WORK TASK: Take the entries below and print, exactly, the stretch from the line containing "(x.1, HealthBody x.2)" through the line containing "(** ** Facts *)", both included.

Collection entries
(* ===== verification/Consumer.v ===== *)
(** * The consumer loop: [app/workers/runner.py], partitions and offsets

    [_consume_partition] handles the messages of one partition in order and stops
    at the first that is not due yet or cannot be handled, to which it rewinds;
    [poll_turn] is one turn of the loop of [run_worker]: resume what is due, poll,
    consume each partition, commit the offsets. The Kafka client is an interface. *)
From Stdlib Require Import Sorted.
From S2P Require Import Prelude PyStr PyFloat Json Domain Database World Effects Ports Fixtures Messaging Settings Retry.
#[local] Open Scope Z_scope.

(** A topic partition. *)
Abbreviation tp := (pystr * Z)%type.
(** ** The hypotheses can hold *)

(** Two partitions: in the first a message is handled and the next fails; in the other, of the retry
    topic, the first message is handled and the next is due at time 1000. *)
Definition demo_message (topic : pystr) (offset : Z) (hs : option (list (pystr * option pybytes))) : consumed :=
  MkConsumed topic 0 offset demo_value hs.

Definition demo_tp' : tp := (u "retry-topic", 0).
Definition demo_due : list (pystr * option pybytes) := [(RETRY_AT_HEADER, Some (u "1000"))].
Definition demo_logs : gmap tp (list consumed) :=
  {[ demo_tp := [demo_message (u "request-topic") 5 None; demo_message (u "request-topic") 6 None];
     demo_tp' := [demo_message (u "retry-topic") 2 None; demo_message (u "retry-topic") 3 (Some demo_due)] ]}.

Lemma demo_logs_lookup p log :
  demo_logs !! p = Some log →
  StronglySorted (λ m m', c_offset m < c_offset m') log ∧ Forall (λ m, (c_topic m, c_partition m) = p) log.
Proof.
  unfold demo_logs. intros [[<- <-]|[_ [<- <-]%lookup_singleton_Some]]%lookup_insert_Some; split; repeat constructor.
Qed.

#[local] Instance demo_logs_client : KafkaConsumer :=
  logs_client demo_logs (λ p log H, proj1 (demo_logs_lookup p log H)) (λ p log H, proj2 (demo_logs_lookup p log H)).
#[local] Existing Instance failing_role.
#[local] Existing Instance KafkaEventPublisher.

Definition demo_begin : kstate := MkKstate (MkLogConsumer (λ _, 0) (λ _, false) (λ _, None) : consumer) ∅.

Definition demo_schedule : list (tp * task_event) :=
  [(demo_tp, Begin 5); (demo_tp', Begin 5); (demo_tp', Finish true); (demo_tp, Finish true);
   (demo_tp', Begin 6); (demo_tp, Begin 6); (demo_tp, Finish false)].

Definition demo_concurrent : option (list (tp * consumed) * kstate) :=
  concurrent_turn (u "retry-topic") default_settings 5 demo_schedule demo_begin.

Definition demo_ended : bool := match demo_concurrent with Some _ => true | None => false end.

(** What is seen of a partition after the turn: position, committed offset, time to resume. *)
Definition demo_seen (p : tp) (st : kstate) : Z * option Z * option Z :=
  (position (k_consumer st) p, committed (k_consumer st) p, paused_until st !! p).

Lemma interleaved_turn_skips_nothing_witness :
  ∃ handled st', demo_concurrent = Some (handled, st')
    ∧ c_offset <$> handled.*2 = [2; 5]
    ∧ demo_seen demo_tp st' = (6, Some 6, None) ∧ demo_seen demo_tp' st' = (3, Some 3, Some 1000)
    ∧ demo_message (u "retry-topic") 2 None ∈ handled.*2.
Proof.
  destruct demo_concurrent as [[handled st']|] eqn:E.
  - pose proof (interleaved_turn_skips_nothing (u "retry-topic") default_settings 5 demo_schedule demo_begin handled st' E)
      as (H & _).
    assert ((λ r : list (tp * consumed) * kstate, (c_offset <$> r.1.*2, demo_seen demo_tp r.2, demo_seen demo_tp' r.2))
              <$> demo_concurrent = Some ([2; 5], (6, Some 6, None), (3, Some 3, Some 1000))) as Hv
      by (vm_compute; reflexivity).
    rewrite E in Hv. cbn [fmap option_fmap option_map fst snd] in Hv.
    apply (inj Some), pair_eq in Hv as [[Ho H1]%pair_eq H2].
    exists handled, st'. split; [reflexivity|]. split; [exact Ho|]. split; [exact H1|]. split; [exact H2|].
    apply (H demo_tp'); [eexists; split; [vm_compute; reflexivity|by left]|].
    apply pair_eq in H2 as [[-> _]%pair_eq _]. vm_compute. split; [discriminate|reflexivity].
  - exfalso. assert (demo_ended = true) as H by (vm_compute; reflexivity). unfold demo_ended in H. by rewrite E in H.
Defined.
(* ===== verification/Processing.v ===== *)
(** * Processors: [app/adapters/processing]

    The two dummies and the GPU simulator's treatment of one request: the
    latency and the failure rate a payload may override, the result, and
    [_run_single]. Micro-batching is in [Batching]. The time a processor sleeps is
    not counted: the services are proved for any passing of time between their
    transactions. *)
From Stdlib Require Import SpecFloat.
From S2P Require Import Prelude PyStr PyFloat Json Domain World Effects Ports Fixtures Settings.
#[local] Open Scope Z_scope.

(** ** Computations that leave the stores alone *)

Section stores.
Context {RS : RedisServer}.

Lemma stores_metrics ms w : same_stores w (set_metrics ms w).
Proof. by split. Qed.
Lemma stores_inc_by m n : stays same_stores (inc_by m n).
Proof. apply stays_modify. intros w. apply stores_metrics. Qed.
Lemma stores_gauge_set m n : stays same_stores (gauge_set m n).
Proof. apply stays_modify. intros w. apply stores_metrics. Qed.
Lemma stores_gauge_set_float m x : stays same_stores (gauge_set_float m x).
Proof. apply stores_gauge_set. Qed.
Lemma stores_inc m : stays same_stores (inc m).
Proof. apply stores_inc_by. Qed.
Lemma stores_observe m : stays same_stores (observe m).
Proof. apply stores_inc_by. Qed.
End stores.

#[export] Hint Resolve stores_inc_by stores_inc stores_observe stores_gauge_set stores_gauge_set_float : mflow.

(** ** The dummies *)

Section processors.
Context {RS : RedisServer}.

(** [payload.get("input", {}).get("content", "")] *)
Definition input_content (payload : json) : result json :=
  input ← get payload (u "input") (JDict []);
  get input (u "content") (JStr []).

(** [DummyTaskProcessor.process] *)
Definition dummy_process : TaskProcessor := λ payload,
  content ← lift (input_content payload);
  n ← lift (py_len content);
  mret (JDict [(u "message", JStr (u "dummy processing completed")); (u "echo", content); (u "length", JInt n)]).

(** [DownstreamDummyProcessor]: [base_latency_ms], at least 1. *)
Definition downstream_latency (base_latency_ms : Z) : Z := Z.max 1 base_latency_ms.

(** [asyncio.sleep(n / 1000)] *)
Definition sleep_ms (n : Z) : result unit := if millis_quotient_ok n then Ok tt else Raise division_overflow.

(** [DownstreamDummyProcessor.process] *)
Definition downstream_dummy_process (base_latency_ms : Z) : TaskProcessor := λ payload,
  try_finally
    (lift (sleep_ms (downstream_latency base_latency_ms)) ;;
     request ← lift (get payload (u "request") (JDict []));
     inference_result ← lift (get payload (u "inference_result") (JDict []));
     content ← lift (input_content request);
     n ← lift (py_len content);
     mode ← lift (get inference_result (u "mode") JNull);
     mret (JDict [(u "message", JStr (u "downstream dummy completed")); (u "persisted", JBool true);
                  (u "notified", JBool true); (u "input_length", JInt n); (u "inference_mode", mode)]))
    (observe DOWNSTREAM_PROCESSING_SECONDS).

(** ** The simulator *)

(** [min(max(x, 0.0), 1.0)] *)
Definition clamp (x : float) : float := f_min (f_max x f_zero) f_one.

(** The attributes [__init__] computes from its arguments. *)
Record simulator := MkSimulator {
  permits : Z;
  _base_latency_ms : Z;
  _simulated_gpu_utilization : float;
  _failure_rate : float;
  _batch_enabled : bool;
  _batch_size : Z;
  _batch_timeout_ms : Z;
  _batch_overhead_ms : Z;
}.

Definition new_simulator (args : simulator_args) : simulator := {|
  permits := Z.max 1 (sa_max_concurrency args);
  _base_latency_ms := Z.max 1 (sa_base_latency_ms args);
  _simulated_gpu_utilization := clamp (sa_simulated_gpu_utilization args);
  _failure_rate := clamp (sa_failure_rate args);
  _batch_enabled := sa_batch_enabled args;
  _batch_size := Z.max 1 (sa_batch_size args);
  _batch_timeout_ms := Z.max 1 (sa_batch_timeout_ms args);
  _batch_overhead_ms := Z.max 0 (sa_batch_overhead_ms args);
|}.

Variable self : simulator.

(** [_resolve_latency_ms] *)
Definition _resolve_latency_ms (payload : json) : result Z :=
  options ← get payload (u "options") (JDict []);
  override_ms ← get options (u "simulate_inference_ms") JNull;
  match as_number override_ms with Some n => number_int n | None => Ok (_base_latency_ms self) end.

(** The failure rate of a payload, overridden or configured, and the one
    [_should_fail] compares with. *)
Definition configured_failure_rate (payload : json) : result float :=
  options ← get payload (u "options") (JDict []);
  override_failure_rate ← get options (u "simulate_inference_failure_rate") JNull;
  match as_number override_failure_rate with
  | Some n => number_float n
  | None => Ok (_failure_rate self)
  end.

Definition resolve_failure_rate (payload : json) : result float :=
  failure_rate ← configured_failure_rate payload; Ok (clamp failure_rate).

(** [_should_fail] *)
Definition _should_fail (payload : json) : M bool :=
  failure_rate ← lift (resolve_failure_rate payload);
  r ← random;
  mret (f_lt r failure_rate).

(** [_build_result] *)
Definition _build_result (payload : json) (latency_ms batch_size : Z) : result json :=
  content ← input_content payload;
  n ← py_len content;
  Ok (JDict [(u "message", JStr (u "gpu inference simulator completed")); (u "mode", JStr (u "simulated-gpu"));
             (u "echo", content); (u "length", JInt n); (u "simulated_latency_ms", JInt latency_ms);
             (u "simulated_gpu_utilization", JFloat (_simulated_gpu_utilization self));
             (u "simulated_batch_size", JInt batch_size)]).

Definition simulated_failure : exn := RuntimeError (u "simulated inference failure").

(** The body of [_run_single], holding the semaphore. *)
Definition infer (payload : json) : M json :=
  latency_ms ← lift (_resolve_latency_ms payload);
  lift (sleep_ms (Z.max 1 latency_ms)) ;;
  failed ← _should_fail payload;
  if failed : bool then inc INFERENCE_SIMULATED_FAILURE_TOTAL ;; raise simulated_failure
  else lift (_build_result payload latency_ms 1).

(** [_run_single] *)
Definition _run_single (payload : json) : M json :=
  observe INFERENCE_SEMAPHORE_WAIT_SECONDS ;;
  inc INFERENCE_ACTIVE_JOBS ;;
  gauge_set_float INFERENCE_SIMULATED_GPU_UTILIZATION (_simulated_gpu_utilization self) ;;
  try_finally (infer payload)
    (observe INFERENCE_PROCESSING_SECONDS ;; inc_by INFERENCE_ACTIVE_JOBS (-1)).

(** [process] of a simulator that does not batch. *)
Definition simulator_process : TaskProcessor := _run_single.
End processors.

(** ** They are processors the services can use *)

Section laws.
Context {RS : RedisServer}.

#[global] Instance dummy_laws : TaskProcessorLaws dummy_process.
Proof. intros payload. change (stays same_stores (dummy_process payload)). unfold dummy_process. stay. Qed.

#[global] Instance downstream_dummy_laws ms : TaskProcessorLaws (downstream_dummy_process ms).
Proof.
  intros payload. change (stays same_stores (downstream_dummy_process ms payload)).
  unfold downstream_dummy_process. stay.
Qed.

Lemma should_fail_stores self payload : stays same_stores (_should_fail self payload).
Proof. unfold _should_fail. stay. Qed.

Lemma infer_stores self payload : stays same_stores (infer self payload).
Proof. unfold infer. pose proof (should_fail_stores self payload). stay. Qed.
(* ===== verification/Http.v ===== *)
(** * The application: [app/main.py], and the metrics it serves

    The routers of [jobs.py], [health.py] and [metrics.py] behind the counting middleware of
    [app/main.py]. Starlette's part is its documented behaviour: an exception of a route passes
    through the middleware, and the server answers it with 500 outside of it. *)
From S2P Require Import Prelude PyStr PyFloat Json Domain Database World Effects Ports Fixtures JobService Messaging Api.
#[local] Open Scope Z_scope.

(** What a client can ask for. *)
Inductive http_request :=
  | PostJobs (request : json) (idempotency_key : option pystr)
  | GetJob (id : pystr)
  | GetLive
  | GetReady
  | GetMetrics.

(** The bodies of the answers; a text has its media type. *)
Inductive http_body := JobBody (b : json) | HealthBody (h : HealthResponse) | TextBody (media_type text : pystr).
Abbreviation http_response := (Z * http_body)%type.

(** [request.method] and [request.url.path] *)
Definition http_method (r : http_request) : pystr := match r with PostJobs _ _ => u "POST" | _ => u "GET" end.
Definition url_path (r : http_request) : pystr :=
  match r with
  | PostJobs _ _ => u "/jobs"
  | GetJob id => u "/jobs/" ++ id
  | GetLive => u "/health/live"
  | GetReady => u "/health/ready"
  | GetMetrics => u "/metrics"
  end.

Section app.
Context {RS : RedisServer} {IP : IdempotencyPort}.

(** The client library's text of the registry, and its media type. *)
Variables (generate_latest : metrics → pystr) (CONTENT_TYPE_LATEST : pystr).

(** The topic of the job service and the publisher of the container. *)
Variables (topic : pystr) (publisher : producer).

(** [metrics_response] of [app/core/metrics.py]: a [Response] has the status 200. *)
Definition metrics_response : M http_response :=
  text ← reads (λ w, generate_latest (w_metrics w)); mret (200, TextBody CONTENT_TYPE_LATEST text).

(** [GET /metrics] *)
Definition metrics_route : M http_response := metrics_response.

(** The routers that [main.py] includes. *)
Definition route (r : http_request) : M http_response :=
  match r with
  | PostJobs request key => x ← create_job_route topic request key; mret (x.1, JobBody x.2)
  | GetJob id => x ← get_job_route id; mret (x.1, JobBody x.2)
  | GetLive => mret (200, HealthBody live)
  | GetReady => x ← ready_route publisher; mret (x.1, HealthBody x.2)
  | GetMetrics => metrics_route
  end.

(** [record_http_metrics] *)
Definition record_http_metrics (request : http_request) (call_next : http_request → M http_response) : M http_response :=
  response ← call_next request;
  inc (HTTP_REQUESTS_TOTAL (http_method request) (url_path request) response.1) ;;
  mret response.

(** [app] *)
Definition app (request : http_request) : M http_response := record_http_metrics request route.

(** The status code that the client sees. *)
Definition client_status (r : result http_response) : Z := match r with Ok response => response.1 | Raise _ => 500 end.
End app.

(** ** Facts *)

(** The middleware's counters are left alone. *)
Definition same_http {RS : RedisServer} (w w' : world) : Prop :=
  ∀ m path code, w_metrics w' (HTTP_REQUESTS_TOTAL m path code) = w_metrics w (HTTP_REQUESTS_TOTAL m path code).

#[global] Instance same_http_relation {RS : RedisServer} : StepRelation same_http.
Proof. split; [split|]; unfold same_http; [done|intros ??? H1 H2 ???; by rewrite H2|done]. Qed.

Section facts.
Context {RS : RedisServer} {IP : IdempotencyPort} {IL : IdempotencyLaws IP}.

Lemma same_http_modify f : (∀ w, w_metrics (f w) = w_metrics w) → stays same_http (modify f).
Proof. intros H w m path code. simpl. by rewrite H. Qed.
#[local] Hint Extern 2 (stays same_http (modify _)) => apply same_http_modify; by intros : mflow.

(** The other metrics. *)
Lemma same_http_inc m : match m with HTTP_REQUESTS_TOTAL _ _ _ => False | _ => True end → stays same_http (inc m).
Proof. intros H w m' path code. simpl. unfold metric_add. rewrite decide_False; [done|]. by intros <-. Qed.
#[local] Hint Extern 2 (stays same_http (inc _)) => (by apply same_http_inc) : mflow.

Lemma same_http_redis {A} (m : M A) : (∀ w, redis_step w (m w).2) → stays same_http m.
Proof. intros H w m' path code. destruct (H w) as (r & c & ->). done. Qed.

Lemma same_http_on_tx {A} (f : db → result (A * db)) : stays same_http (on_tx f).
Proof. intros w. unfold on_tx. by destruct (f (w_tx w)) as [[]|]. Qed.
#[local] Hint Resolve same_http_on_tx : mflow.

Lemma same_http_flush : stays same_http flush.
Proof.
  unfold flush. stay. induction a as [|p ps IH]; simpl; [stay|].
  stay_bind; [|done]. unfold flush_one, insert. stay_bind; [stay|intros now]. destruct p; stay.
Qed.
#[local] Hint Resolve same_http_flush : mflow.

Lemma same_http_session {A} (m : M A) : stays same_http m → stays same_http (with_session m).
Proof. intros H. unfold with_session, open_session. stay. Qed.

Lemma same_http_get_job id : stays same_http (get_job id).
Proof. apply same_http_session. unfold repo_get, execute. stay. Qed.
#[local] Hint Resolve same_http_get_job : mflow.

Lemma same_http_write_job job event : ∀ topic, stays same_http (write_job topic job event).
Proof. intros topic. apply same_http_session. unfold session_add, event_add, outbox_add, session_add, commit. stay. Qed.
#[local] Hint Resolve same_http_write_job : mflow.

Lemma same_http_duplicate k recorded : stays same_http (duplicate_job k recorded).
Proof. unfold duplicate_job. stay. Qed.
#[local] Hint Resolve same_http_duplicate : mflow.

Lemma same_http_port k j :
  stays same_http (get_request_record k) ∧ stays same_http (reserve_request k j) ∧ stays same_http (complete_request k j).
Proof. split_and!; apply same_http_redis; intros w; [apply get_request_step|apply reserve_step|apply complete_step]. Qed.

Lemma same_http_create topic payload k : stays same_http (create_with_key topic payload k).
Proof.
  unfold create_with_key. stay_bind; [exact (proj1 (same_http_port k k))|intros e]. destruct (truthy_job_id e); [stay|].
  stay_bind; [stay|intros j]. stay_bind; [stay|intros t]. stay_bind; [apply (same_http_port k j)|intros []].
  - stay_bind; [unfold new_event_json; stay|intros ev]. stay_bind; [stay|intros c]. stay_bind; [stay|intros c'].
    stay_bind; [stay|intros _]. stay_bind; [apply (same_http_port k j)|intros _]. stay.
  - stay_bind; [exact (proj1 (same_http_port k k))|intros e']. stay.
Qed.

Lemma same_http_route latest ctype topic publisher r : stays same_http (route latest ctype topic publisher r).
Proof.
  destruct r as [body key|id| | |]; simpl.
  - unfold create_job_route. stay_bind; [destruct (JobCreateRequest body)|intros; stay]; [|stay].
    stay_bind; [|intros; stay]. unfold create_job. stay_bind; [destruct key as [[]|]; stay|intros; apply same_http_create].
  - unfold get_job_route. stay.
  - stay.
  - unfold ready_route, probe. stay_bind; [|intros; stay]. assert (stays same_http check_database) as H.
    { unfold check_database. stay_bind; [apply same_http_session; unfold execute; stay|intros; stay]. }
    unfold check_redis, check_kafka. stay.
  - unfold metrics_route, metrics_response. stay.
Qed.
End facts.

(** ** What is counted *)

Section theorems.
Context {RS : RedisServer} {IP : IdempotencyPort} {IL : IdempotencyLaws IP}.
Variables (generate_latest : metrics → pystr) (CONTENT_TYPE_LATEST topic : pystr) (publisher : producer).

(** Whether the request is one for the jobs. *)
Definition job_request (r : http_request) : bool := match r with PostJobs _ _ | GetJob _ => true | _ => false end.

Lemma run_app r w :
  app generate_latest CONTENT_TYPE_LATEST topic publisher r w
  = let '(x, w1) := route generate_latest CONTENT_TYPE_LATEST topic publisher r w in
    (x, match x with
        | Ok response => set_metrics (metric_add (HTTP_REQUESTS_TOTAL (http_method r) (url_path r) response.1) 1 (w_metrics w1)) w1
        | Raise _ => w1
        end).
Proof. unfold app, record_http_metrics, mbind, M_bind. by destruct (route _ _ _ _ r w) as [[response|e] w1]. Qed.

Lemma job_route_code r w response w' :
  job_request r = true → route generate_latest CONTENT_TYPE_LATEST topic publisher r w = (Ok response, w') → response.1 < 500.
Proof.
  destruct r as [body key|id| | |]; [| |done..]; intros _; simpl; intros (x & w1 & E & [= <- _])%bind_inv; simpl.
  - unfold create_job_route in E. destruct (JobCreateRequest body); [|by injection E as <- _].
    apply bind_inv in E as (job & w2 & _ & [= <- _]). done.
  - apply bind_inv in E as (job & w2 & _ & E). destruct job as [job|]; [|by injection E as <- _].
    by apply bind_inv in E as (b & w3 & _ & [= <- _]).
Qed.

(** C36: the counters of the requests count the answers of the routes, and no error of the server.
    A request that a route answers moves one counter by one, that of its method, path and status;
    one whose route raises is answered 500 by the server and moves none. So no counter of a
    status from 500 on ever moves for the jobs, whatever the client sees: the rate of accepted
    requests cannot be read off these counters. *)
Theorem server_errors_uncounted r w x w' m path code :
  app generate_latest CONTENT_TYPE_LATEST topic publisher r w = (x, w') →
  w_metrics w' (HTTP_REQUESTS_TOTAL m path code)
  = w_metrics w (HTTP_REQUESTS_TOTAL m path code)
    + (if decide (is_ok x = true ∧ m = http_method r ∧ path = url_path r ∧ code = client_status x) then 1 else 0)
  ∧ (job_request r = true → 500 ≤ code → w_metrics w' (HTTP_REQUESTS_TOTAL m path code) = w_metrics w (HTTP_REQUESTS_TOTAL m path code))
  ∧ (job_request r = true → 500 ≤ client_status x ↔ is_ok x = false).
Proof.
  intros E. rewrite run_app in E. pose proof (same_http_route generate_latest CONTENT_TYPE_LATEST topic publisher r w) as Hs.
  destruct (route _ _ _ _ r w) as [y w1] eqn:Er. injection E as -> <-. specialize (Hs m path code). simpl in Hs.
  destruct x as [response|e]; simpl.
  - assert (job_request r = true → response.1 < 500) as Hlt by (intros Hj; by apply (job_route_code _ _ _ _ Hj Er)).
    unfold metric_add. split_and!.
    + destruct (decide (HTTP_REQUESTS_TOTAL m path code = _)) as [Hd|Hd].
      * injection Hd as -> -> ->. rewrite decide_True by done. lia.
      * rewrite decide_False by (intros (_ & -> & -> & ->); by apply Hd). lia.
    + intros Hj Hc. specialize (Hlt Hj). rewrite decide_False; [done|]. intros [= _ _ ->]. lia.
    + intros Hj. specialize (Hlt Hj). split; [lia|done].
  - split_and!; [lia|done|done].
Qed.

(** A scrape shows the counters as they were before it. *)
Lemma scrape_answers w :
  ∃ w', app generate_latest CONTENT_TYPE_LATEST topic publisher GetMetrics w
      = (Ok (200, TextBody CONTENT_TYPE_LATEST (generate_latest (w_metrics w))), w') ∧ w_db w' = w_db w.
Proof. eexists. split; reflexivity. Qed.
End theorems.

(** ** The hypotheses can hold *)

(** The database refuses the transaction of the first request: the client sees 500, and nothing is counted. *)
Definition refused_world : world := world_of (env_with_fate 2 (Failed (Exn (u "OperationalError") (u "down")))) empty_db.
Definition refused_request : http_request :=
  PostJobs (JDict [(u "input", JDict [(u "content", JStr (u "hi"))])]) (Some (u "order-17")).
Definition new_producer : producer := MkProducer false (Ok 0) (Ok false) (Ok 0).
Definition refused : result http_response * world :=
  app (IP := demo_store) (λ _, []) (u "text/plain") (u "jobs") new_producer refused_request refused_world.

Lemma server_errors_uncounted_witness :
  client_status refused.1 = 500 ∧ w_metrics refused.2 (HTTP_REQUESTS_TOTAL (u "POST") (u "/jobs") 500) = 0.
Proof.
  assert (refused.1 = Raise (Exn (u "OperationalError") (u "down"))) as E by (vm_compute; reflexivity).
  split; [by rewrite E|].
  destruct (server_errors_uncounted (IL := demo_store_laws) (λ _, []) (u "text/plain") (u "jobs") new_producer
    refused_request refused_world refused.1 refused.2 (u "POST") (u "/jobs") 500 (surjective_pairing _)) as (_ & H & _).
  rewrite H; [vm_compute; reflexivity|reflexivity|done].
Defined.
(* ===== verification/Life.v ===== *)
(** * The life of a worker: turns, crashes and restarts

    The loop of [run_worker] ([app/workers/runner.py]) turn after turn, in the words of
    [Consumer]. The worker may die between two messages and be started again, so that it
    reads on from the offsets it has committed. Here its loop and the handler of
    [WorkerService] are put together: every event in the log is processed, and exactly once. *)
From S2P Require Import Prelude PyStr PyFloat Json Domain Database Evolution World Effects Ports Fixtures WorkerService Messaging Delivery Settings Retry Consumer EndToEnd.
#[local] Open Scope Z_scope.

(** What is relied on besides [KafkaConsumer]: a poll returns what the log holds, and something
    when a partition that is not paused has something to read (a poll that times out before is
    not counted); a consumer that joins the group reads on from what was committed, and without
    that from the start of the log ([auto_offset_reset="earliest"]). *)
Class ConsumerGroup (KC : KafkaConsumer) := {
  log_start : tp → Z;
  rejoin : consumer → consumer;
  rejoin_law c p :
    position (rejoin c) p = default (log_start p) (committed c p)
    ∧ is_paused (rejoin c) p = false ∧ committed (rejoin c) p = committed c p;
  getmany_in_log n c p ms : (p, ms) ∈ (getmany n c).1 → Forall (in_log p) ms;
  getmany_progress n c p m :
    0 < n → is_paused c p = false → in_log p m → position c p ≤ c_offset m →
    ∃ p' m' ms, (p', m' :: ms) ∈ (getmany n c).1;
}.

(** ** The loop *)

Section life.
Context {RS : RedisServer} {WR : WorkerRole} {EP : EventPublisher} {KC : KafkaConsumer} {KG : ConsumerGroup KC}.
Variables (consume_topic retry_topic : pystr) (settings : Settings).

EXERCISE OUTPUT:
  | GetReady => x ← ready_route publisher; mret (x.1, HealthBody x.2)
  | GetMetrics => metrics_route
  end.

(** [record_http_metrics] *)
Definition record_http_metrics (request : http_request) (call_next : http_request → M http_response) : M http_response :=
  response ← call_next request;
  inc (HTTP_REQUESTS_TOTAL (http_method request) (url_path request) response.1) ;;
  mret response.

(** [app] *)
Definition app (request : http_request) : M http_response := record_http_metrics request route.

(** The status code that the client sees. *)
Definition client_status (r : result http_response) : Z := match r with Ok response => response.1 | Raise _ => 500 end.
End app.

(** ** Facts *)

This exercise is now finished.